→ **EXERCISE OBJECTIVE**: Report back each line of the data that contains the word "reflexivity".

[Saved data entries]
====

Lemma hashed_text_same (s1 s2 : string) (m1 m2 : Module_) :
  lambda_like s1 = false -> lambda_like s2 = false ->
  parse s1 = Ok m1 -> parse s2 = Ok m2 -> same_function m1 m2 ->
  hashed_text parse dump s1 = hashed_text parse dump s2.
Proof.
  intros L1 L2 P1 P2 (n1 & n2 & a & b1 & b2 & d & r & E1 & E2 & Hsame).
  unfold hashed_text. rewrite L1, L2, P1, P2. cbn. rewrite E1, E2.
  cbn [remove_docstrings].
  destruct remove_docstrings_same as (_ & _ & Hbody).
  rewrite (Hbody b1 b2 Hsame). reflexivity.
Qed.

(** X26. The name and the docstrings do not enter the digest. Two functions
    whose sources are not taken for lambdas (more than two lines, or no
    "lambda" in the text) and parse to one function definition each, the
    same up to the name of the function and to docstrings, have equal
    digests of every length: the first characters of the SHA-256 of the
    dump of the tree with the name cleared and the docstrings removed.
    With the default length a digest has eight hexadecimal characters. *)
Theorem hash_function_digest (f g : function) (m1 m2 : Module_) (d : string) :
  (hash_function parse dump f 8 = Ok d ->
   String.length d = 8%nat /\ forallb is_hex (list_ascii_of_string d) = true)
  /\ (is_callable f = true -> is_callable g = true ->
      lambda_like (dedent (source f)) = false ->
      lambda_like (dedent (source g)) = false ->
      parse (dedent (source f)) = Ok m1 -> parse (dedent (source g)) = Ok m2 ->
      same_function m1 m2 ->
      exists name args body decorators returns,
        module_body m1 = BCons (FunctionDef name args body decorators returns) BNil
        /\ forall n,
             hash_function parse dump f n
             = Ok (slice_to n
                     (SHA256.hexdigest
                        (dump {| module_body :=
                                   BCons (remove_docstrings
                                            (FunctionDef EmptyString args body
                                               decorators returns)) BNil |})))
             /\ hash_function parse dump g n = hash_function parse dump f n).
Proof.
  split.
  - unfold hash_function. intros H.
    apply bind_ok in H as ([] & _ & H).
    apply bind_ok in H as (text & _ & H).
    injection H as <-. rewrite hexdigest_prefix.
    split; [reflexivity | apply hex_word_is_hex].
  - intros Cf Cg Lf Lg Pf Pg Hsame.
    assert (Htext := hashed_text_same _ _ m1 m2 Lf Lg Pf Pg Hsame).
    destruct Hsame as (n1 & n2 & a & b1 & b2 & dd & r & E1 & E2 & Hbody).
    exists n1, a, b1, dd, r. split; [exact E1 |]. intros n.
    unfold hash_function. rewrite Cf, Cg. cbn [assert mbind result_bind].
    rewrite <- Htext. unfold hashed_text. rewrite Lf, Pf. cbn. rewrite E1.
    split; reflexivity.
Qed.

End HashFacts.

(** Sample functions for the hash. *)
Module SampleFunctions.

Import PythonFunction.

(** The text of a source file part: its lines, each ended by a newline. *)
Fixpoint text (lines : list string) : string :=
  match lines with
  | [] => EmptyString
  | l :: rest => l ++ String newline (text rest)
  end.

====

→ **OUTPUT OF THE EXERCISE**:
  rewrite (Hbody b1 b2 Hsame). reflexivity.
    split; [reflexivity | apply hex_word_is_hex].
    split; reflexivity.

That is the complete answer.